Dataset entries:
☆ ☆ ☆ ☆
(** C24. [CheckEvents] on well-formed events (every call has one later return with
    its id, and nothing else has that id; the ids are otherwise arbitrary) with
    at least one partition ends, and answers true exactly when every partition is
    linearizable, in whatever order the searches answer. *)
Theorem CheckEvents_correct arrival (history : list (Event Val)) parts :
  model.(PartitionEvent) history = Ret parts -> parts <> [] ->
  (forall sub, sub ∈ parts -> events_ok model sub) -> arrival ≡ₚ seq 0 (length parts) ->
  exists fuel0 b, (forall fuel, (fuel0 <= fuel)%nat ->
      CheckEvents model nil fuel (Some <$> arrival) history = Ret (Some b)) /\
    (b = true <-> forall sub, sub ∈ parts -> linearizable model (convertEntries sub)).
Proof.
  intros Hp Hne Hok Harr.
  destruct (parts_answers (check_events model nil) parts) as (fuel0 & an & Han).
  { intros sub Hsub. apply check_events_spec; auto. }
  assert (forall i, i ∈ arrival -> exists sub, parts !! i = Some sub) as Hin.
  { intros i Hi. apply lookup_lt_is_Some_2. rewrite Harr in Hi. apply elem_of_seq in Hi. lia. }
  assert (length arrival = length parts) as Hlen by (rewrite Harr; apply length_seq).
  exists fuel0, (forallb an arrival). split.
  - intros fuel Hf. unfold CheckEvents, CheckEventsTimeout. rewrite Hp. cbn.
    apply receive_all; [|lia|by destruct arrival, parts].
    intros i Hi. destruct (Hin i Hi) as [sub Hs]. rewrite Hs. cbn. by apply Han.
  - rewrite forallb_forall. split.
    + intros H sub Hsub. apply list_elem_of_lookup in Hsub as [i Hi]. apply (Han i sub Hi), H.
      apply list_elem_of_In. rewrite Harr. apply elem_of_seq. apply lookup_lt_Some in Hi. lia.
    + intros H i Hi%list_elem_of_In. destruct (Hin i Hi) as [sub Hs]. apply (Han i sub Hs), H.
      by eapply list_elem_of_lookup_2.
Qed.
☆ ☆ ☆ ☆
> **Action item**: Which lines above contain the word "every"? Copy each one.

> **Result below**:
(** C24. [CheckEvents] on well-formed events (every call has one later return with
    at least one partition ends, and answers true exactly when every partition is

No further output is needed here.